▼
(* ===== verification/Crypto.v ===== *)
(** * Cryptographic primitives

    SHA-256, Keccak-256 and Ed25519 enter as operations of a class, so every
    theorem holds for whatever they compute; [CryptoLaws] states what their
    documentation promises and the proofs that need it ask for it. The toy
    instances evaluate the witnesses. Digests and keys are byte strings. *)
From stdpp Require Import base gmap strings list fin_maps.
From Stdlib Require Import ZArith Lia Ascii.
From S2P Require Import Prelude GoText.

Open Scope Z_scope.

Class Crypto := {
  sha256 : string -> string;
  keccak256 : string -> string;
  ed25519_sign : string -> string -> string;
  ed25519_verify : string -> string -> string -> bool;
  ed25519_public : string -> string;
}.

(** [ed25519.PublicKeySize], [PrivateKeySize], [SignatureSize] *)
Definition PublicKeySize : Z := 32.
Definition PrivateKeySize : Z := 64.
Definition SignatureSize : Z := 64.

Class CryptoLaws `{Crypto} := {
  sha256_size m : str_len (sha256 m) = 32;
  keccak256_size m : str_len (keccak256 m) = 32;
  sign_size k m : str_len (ed25519_sign k m) = SignatureSize;
  sign_verify k m : str_len k = PrivateKeySize ->
    ed25519_verify (ed25519_public k) m (ed25519_sign k m) = true;
  public_size k : str_len k = PrivateKeySize -> str_len (ed25519_public k) = PublicKeySize;
}.

(** ** Collisions

    Digests are shorter than what is hashed, so that some texts collide says
    nothing. The theorems about what a hash binds name the texts: two lists that were
    hashed, and a collision of one text of each. *)

Section Collisions.
Context `{Crypto}.

Definition collide_in (xs ys : list string) : Prop :=
  exists x y, x ∈ xs /\ y ∈ ys /\ x <> y /\ keccak256 x = keccak256 y.

Lemma keccak_eq_in xs ys x y : x ∈ xs -> y ∈ ys -> keccak256 x = keccak256 y -> x = y \/ collide_in xs ys.
Proof. intros Hx Hy E. destruct (decide (x = y)); [by left|right]. by exists x, y. Qed.

Lemma collide_in_mono xs xs' ys ys' : collide_in xs ys -> xs ⊆ xs' -> ys ⊆ ys' -> collide_in xs' ys'.
Proof. intros (x & y & Hx & Hy & Hne & E) Sx Sy. exists x, y. auto. Qed.

Lemma collide_in_sym xs ys : collide_in xs ys -> collide_in ys xs.
Proof. intros (x & y & Hx & Hy & Hne & E). exists y, x. split_and!; auto. Qed.
End Collisions.

(** Membership in a list of texts that is written out. *)
Ltac listed := rewrite ?elem_of_app, ?elem_of_cons; tauto.

(** ** Toy instances *)

Fixpoint pad (n : nat) (s : string) : string :=
  match n, s with
  | O, _ => ""
  | S n, EmptyString => String "000"%char (pad n "")
  | S n, String c s => String c (pad n s)
  end.

Lemma pad_len n : forall s, str_len (pad n s) = Z.of_nat n.
Proof.
  induction n as [|n IH]; intros s; [done|].
  destruct s as [|c s]; [specialize (IH "") | specialize (IH s)];
    unfold str_len in *; cbn [pad String.length]; lia.
Qed.

(** A checksum that moves with every byte, enough to tell the concrete inputs
    of the witnesses apart. *)
Fixpoint mix (s : string) (acc : Z) : Z :=
  match s with
  | EmptyString => acc
  | String c s => mix s ((acc * 257 + code c + 1) mod 16777213)
  end.

Fixpoint bytes_of (n : nat) (z : Z) : string :=
  match n with O => "" | S n => String (char_of (z mod 256)) (bytes_of n (z / 256)) end.

Definition ToyCrypto : Crypto := {|
  sha256 m := pad 32 (bytes_of 4 (mix m 1));
  keccak256 m := pad 32 (bytes_of 4 (mix m 2));
  ed25519_sign k m := pad 64 (bytes_of 4 (mix (pad 32 k +:+ m) 3));
  ed25519_verify p m s := bool_decide (s = pad 64 (bytes_of 4 (mix (p +:+ m) 3)));
  ed25519_public k := pad 32 k;
|}.

Lemma ToyCryptoLaws : @CryptoLaws ToyCrypto.
Proof.
  split; intros; cbn [sha256 keccak256 ed25519_sign ed25519_public ed25519_verify ToyCrypto];
    rewrite ?pad_len; try done.
  by apply bool_decide_eq_true.
Qed.

Definition ToyUnicode : Unicode := {| unicode_lower := fun s => s |}.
▲
Write out exactly the lines above between the line with "Definition SignatureSize : Z := 64." and the line with "Digests are shorter", inclusive, and nothing beyond them.

Result
Definition SignatureSize : Z := 64.

Class CryptoLaws `{Crypto} := {
  sha256_size m : str_len (sha256 m) = 32;
  keccak256_size m : str_len (keccak256 m) = 32;
  sign_size k m : str_len (ed25519_sign k m) = SignatureSize;
  sign_verify k m : str_len k = PrivateKeySize ->
    ed25519_verify (ed25519_public k) m (ed25519_sign k m) = true;
  public_size k : str_len k = PrivateKeySize -> str_len (ed25519_public k) = PublicKeySize;
}.

(** ** Collisions

    Digests are shorter than what is hashed, so that some texts collide says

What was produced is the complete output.